One of the most amazing images revealed by the scans shows fragments of planktonic, or floating, crustacean stuck between the teeth of one of the ammonite fossils. The ammonite died with its last meal still in its mouth: three crustacean pieces just a few millimeters in length and a tiny larval snail. [ See a photo of an unfortunate crustacean]

That's fairly strong evidence that baculites were swimming in the water column snacking on plankton, said David Jacobs, a paleobiologist at the University of California at Los Angeles. The find makes sense, considering that the baculites' environment likely wouldn't have had much oxygen to support plant life on the bottom, Jacobs told LiveScience. It's also hard to imagine a 2-foot-long shelled animal shaped like an ice-cream cone chasing down large prey, he said.

"It really is a nice confirmation of what people might have thought but didn't have a lot of supporting evidence for," said Jacobs, who was not involved in the study.

The find also helps researchers better understand how ammonites fit into their ancient ecosystem. The question of what baculites ate has been a "hot debate," said Peter Harries, a paleontologist at the University of South Florida who was not involved in the study. The findings may not apply to other species of ammonites, he said, but they're important for understanding the ancient food web.

"It tells us a lot about the baculites, which during that time were extremely dominant," Harries told LiveScience. "So I think there it really has helped nail down their life habits."

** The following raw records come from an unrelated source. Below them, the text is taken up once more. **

(** X11.  A refill with an integer
    AUTO_UPDATE_INVITES_FROM_FIRST_COUNT = [n], entered on an empty
    pool.  [refresh] is called for the addresses of [addresses[:n]] in
    their order, once each, every call on the world the call before it
    left, up to and including the first call that raises - for all of
    them when none raises.  The pool afterwards holds exactly the
    [invite_codes] these calls returned, in the order of the calls, and
    each account that returned a record is logged with the number of its
    codes - also when a later refresh raised, in which case the caller
    gets that failure wrapped as "Update invites failed: ...".  Without
    MOBILE_PROXY the refill never pauses. *)
Theorem uncapped_refill_visits_prefix (n : Z) s :
  invites s = [] →
  ∃ vs s' new,
    refreshes (enumerate1 (py_slice_to n addresses)) (outside s) = (vs, outside s')
    ∧ update_invites (Invites.FirstCount n) s = (refill_result vs, s')
    ∧ invites s' = concat (Refills.yields vs).*2
    ∧ trace s' = trace s ++ new
    ∧ count_calls "refresh" new = length vs
    ∧ vs.*1 = take (length vs) (seq 1 (length (py_slice_to n addresses)))
    ∧ (Refills.failure vs = None → length vs = length (py_slice_to n addresses))
    ∧ filter is_info new
      = EvLog INFO "Updating invites" :: ((λ y, added y) <$> Refills.yields vs)
    ∧ (MOBILE_PROXY = false → Forall (λ e, ¬ is_sleep e) new).
Proof.
  intros Hs. unfold Invites.update_invites, try_except. rewrite Hs.
  unfold Invites.refill. unfold eff_bind at 1. unfold eff_ret at 1.
  unfold eff_bind at 1. rewrite emit_eq. unfold eff_bind at 1. rewrite log_eq.
  rewrite add_trace_add_trace. unfold eff_bind at 1.
  set (l := enumerate1 (py_slice_to n addresses)).
  set (s0 := add_trace _ s).
  destruct (refill_loop_refreshes l None s0)
    as (k & vs & s1 & new & Hk & Hvs & Hlen & Hrun & Hinv & Htr & Hcnt & Hinfo
        & Hall & _ & Hsl).
  rewrite Hrun. change (outside s0) with (outside s) in Hvs.
  assert (refreshes l (outside s) = (vs, outside s1)) as Hfull.
  { rewrite <- Hvs. apply refreshes_take; rewrite Hvs; simpl; [done|].
    destruct (Refills.failure vs) eqn:Hf; [by left|right; by apply Hall]. }
  assert (vs.*1 = take (length vs) (seq 1 (length (py_slice_to n addresses))))
    as Hidx.
  { pose proof (refreshes_indices l (outside s)) as Hi. rewrite Hfull in Hi.
    simpl in Hi. rewrite Hi. f_equal. unfold l. apply enumerate1_indices. }
  unfold s0 in Htr, Hinv. simpl in Htr, Hinv. rewrite Hs in Hinv. simpl in Hinv.
  assert (length l = length (py_slice_to n addresses)) as Hll.
  { unfold l, enumerate1. by rewrite length_imap. }
  assert (∀ evs lv msg, count_calls "refresh"
              ([EvPrint] ++ [EvLog INFO "Updating invites"] ++ evs ++ [EvLog lv msg])
            = count_calls "refresh" evs) as Hc2.
  { intros evs lv msg. rewrite !count_calls_app.
    unfold count_calls at 1 2 4. simpl. lia. }
  destruct (Refills.failure vs) as [e|] eqn:Hf.
  - unfold raise.
    exists vs, s1, ([EvPrint] ++ [EvLog INFO "Updating invites"] ++ new).
    split; [done|]. split; [by rewrite Hf|]. split; [done|]. split.
    { rewrite Htr. simpl. by rewrite <- !(assoc_L (++)). }
    split; [by rewrite Hlen|]. split; [done|]. split; [by rewrite Hf|].
    split; [by rewrite !filter_is_info_app, Hinfo|].
    intros Hmp. simpl. apply Forall_cons. split; [by intros []|].
    apply Forall_cons. split; [by intros []|]. by apply Hsl.
  - unfold eff_bind at 1. unfold eff_ret at 1. rewrite log_eq.
    set (s2 := add_trace _ s1).
    eexists vs, s2, ([EvPrint] ++ [EvLog INFO "Updating invites"] ++ new ++ [_]).
    split; [done|]. split; [by rewrite Hf|]. split; [done|]. split.
    { simpl. rewrite Htr. by rewrite <- !(assoc_L (++)). }
    split; [by rewrite Hc2, Hlen|]. split; [done|].
    split; [intros _; rewrite Hlen, <- Hll; by apply Hall|].
    split; [rewrite !filter_is_info_app, Hinfo; by rewrite app_nil_r|].
    intros Hmp. simpl. apply Forall_cons. split; [by intros []|].
    apply Forall_cons. split; [by intros []|].
    apply Forall_app. split; [by apply Hsl|].
    apply Forall_cons. split; [by intros []|]. done.
Qed.

(** X12.  A refill with a tuple AUTO_UPDATE_INVITES_FROM_FIRST_COUNT
    = [(max_use, n)], entered on an empty pool.  [addresses[:n]] is
    shuffled and [refresh] is called for the first [k] entries of the
    shuffled list, in their order, once each, every call on the world
    the call before it left.  The calls stop at the end of the list, at
    a call that raises, or as soon as [max_use] of the accounts
    refreshed had at least one code: before every call made, fewer than
    [max_use] accounts had contributed, so never more than [max_use]
    do, and none is refreshed when [max_use <= 0].  When no call
    raised the pool afterwards is what [random.shuffle] made of exactly
    the [invite_codes] these calls returned; when one raised the pool
    holds the codes returned before it, in the order of the calls, and
    the caller gets the failure wrapped as "Update invites failed:
    ...". *)
Theorem capped_refill_respects_cap (max_use n : Z) s :
  invites s = [] →
  ∃ (k : nat) vs w1 s' new,
    let shuffled := shuffle_addresses (enumerate1 (py_slice_to n addresses)) (outside s) in
    (k ≤ length shuffled.1)%nat
    ∧ refreshes (take k shuffled.1) shuffled.2 = (vs, w1)
    ∧ length vs = k
    ∧ update_invites (Invites.FirstCountCapped max_use n) s = (refill_result vs, s')
    ∧ (invites s', outside s')
      = match Refills.failure vs with
        | None => shuffle_codes (concat (Refills.yields vs).*2) w1
        | Some _ => (concat (Refills.yields vs).*2, w1)
        end
    ∧ trace s' = trace s ++ new
    ∧ count_calls "refresh" new = k
    ∧ (Refills.contributors vs ≤ Z.to_nat max_use)%nat
    ∧ (max_use ≤ 0 → k = 0%nat)
    ∧ (Refills.failure vs = None → (k < length shuffled.1)%nat →
       max_use ≤ Z.of_nat (Refills.contributors vs))
    ∧ (∀ j, (j < k)%nat → Z.of_nat (Refills.contributors (take j vs)) < max_use)
    ∧ filter is_info new
      = EvLog INFO "Updating invites" :: ((λ y, added y) <$> Refills.yields vs).
Proof.
  intros Hs. unfold Invites.update_invites, try_except. rewrite Hs.
  unfold Invites.refill. unfold eff_bind at 1.
  destruct (shuffle_addresses (enumerate1 (py_slice_to n addresses)) (outside s))
    as [l w0] eqn:Hsh. cbv zeta. cbn [fst snd].
  unfold eff_bind at 1. rewrite emit_eq. unfold eff_bind at 1. rewrite log_eq.
  rewrite add_trace_add_trace. unfold eff_bind at 1.
  set (s0 := add_trace _ _).
  destruct (refill_loop_refreshes l (Some max_use) s0)
    as (k & vs & s1 & new & Hk & Hvs & Hlen & Hrun & Hinv & Htr & Hcnt & Hinfo
        & _ & Hcap & _).
  rewrite Hrun. destruct (Hcap max_use eq_refl) as (Hzero & Hle & Hreach & Hbelow).
  change (outside s0) with w0 in Hvs.
  unfold s0 in Htr, Hinv. simpl in Htr, Hinv. rewrite Hs in Hinv. simpl in Hinv.
  assert (∀ evs lv msg, count_calls "refresh"
              ([EvPrint] ++ [EvLog INFO "Updating invites"] ++ evs ++ [EvLog lv msg])
            = count_calls "refresh" evs) as Hc2.
  { intros evs lv msg. rewrite !count_calls_app.
    unfold count_calls at 1 2 4. simpl. lia. }
  destruct (Refills.failure vs) as [e|] eqn:Hf.
  - unfold raise.
    exists k, vs, (outside s1), s1, ([EvPrint] ++ [EvLog INFO "Updating invites"] ++ new).
    split; [done|]. split; [done|]. split; [done|]. split; [by rewrite Hf|].
    split; [by rewrite Hf, Hinv|]. split.
    { rewrite Htr. simpl. by rewrite <- !(assoc_L (++)). }
    split; [done|]. split; [done|]. split; [done|]. split; [by rewrite Hf|].
    split; [done|].
    by rewrite !filter_is_info_app, Hinfo.
  - unfold eff_bind at 1.
    destruct (shuffle_codes (invites s1) (outside s1)) as [codes w2] eqn:Hsc.
    rewrite log_eq.
    eexists k, vs, (outside s1), _,
      ([EvPrint] ++ [EvLog INFO "Updating invites"] ++ new ++ [_]).
    split; [done|]. split; [done|]. split; [done|]. split; [by rewrite Hf|].
    split; [rewrite Hf; simpl; by rewrite <- Hinv, Hsc|]. split.
    { simpl. rewrite Htr. by rewrite <- !(assoc_L (++)). }
    split; [by rewrite Hc2|]. split; [done|]. split; [done|].
    split; [intros _ Hlt; by apply Hreach|]. split; [done|].
    rewrite !filter_is_info_app, Hinfo. by rewrite app_nil_r.
Qed.
End RefillFacts.

Lemma update_invites_errors_are_wrapped_witness :
  (0 : Z) = 0 ∧ invites (Samples.pool ["A"]) ≠ []
  ∧ Invites.update_invites (30, 60) 0 (Invites.FirstCount 10) false ["0x1"]
      (λ _ _ w, (Ok (Some ["NEW"]), w)) (λ l w, (l, w)) (λ l w, (l, w))
      (Samples.pool ["A"])
    = (Raise (Exn PlainException "Update invites failed: division by zero"),
       Samples.pool ["A"]).
Proof.
  split; [reflexivity|]. split; [discriminate|].
  apply (update_invites_errors_are_wrapped (W:=unit) (30, 60) 0 false ["0x1"]
           (λ _ _ w, (Ok (Some ["NEW"]), w)) (λ l w, (l, w)) (λ l w, (l, w))
           (Invites.FirstCount 10) (Samples.pool ["A"])); [reflexivity|discriminate].
Defined.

Landman already has some theories about baculites' role in the circle of life. Baculites in the water column may have excreted fecal pellets (i.e., poop) that then fell to the ocean floor and provided snacks for bottom-feeders, he said. And the animals' habit of feeding on plankton may have spelled their downfall during the catastrophe that killed off the non-avian dinosaurs 65 million years ago.

"Lots and lots of plankton became extinct at the time and, curiously, so did the ammonites," Landman said. "This is one of those 'aha' moments. Maybe the ammonites were relying on plankton as a food source, and when the plankton suffered ... maybe this had a direct consequence on the ammonites."

The researchers detailed their findings in Friday's issue of the journal Science.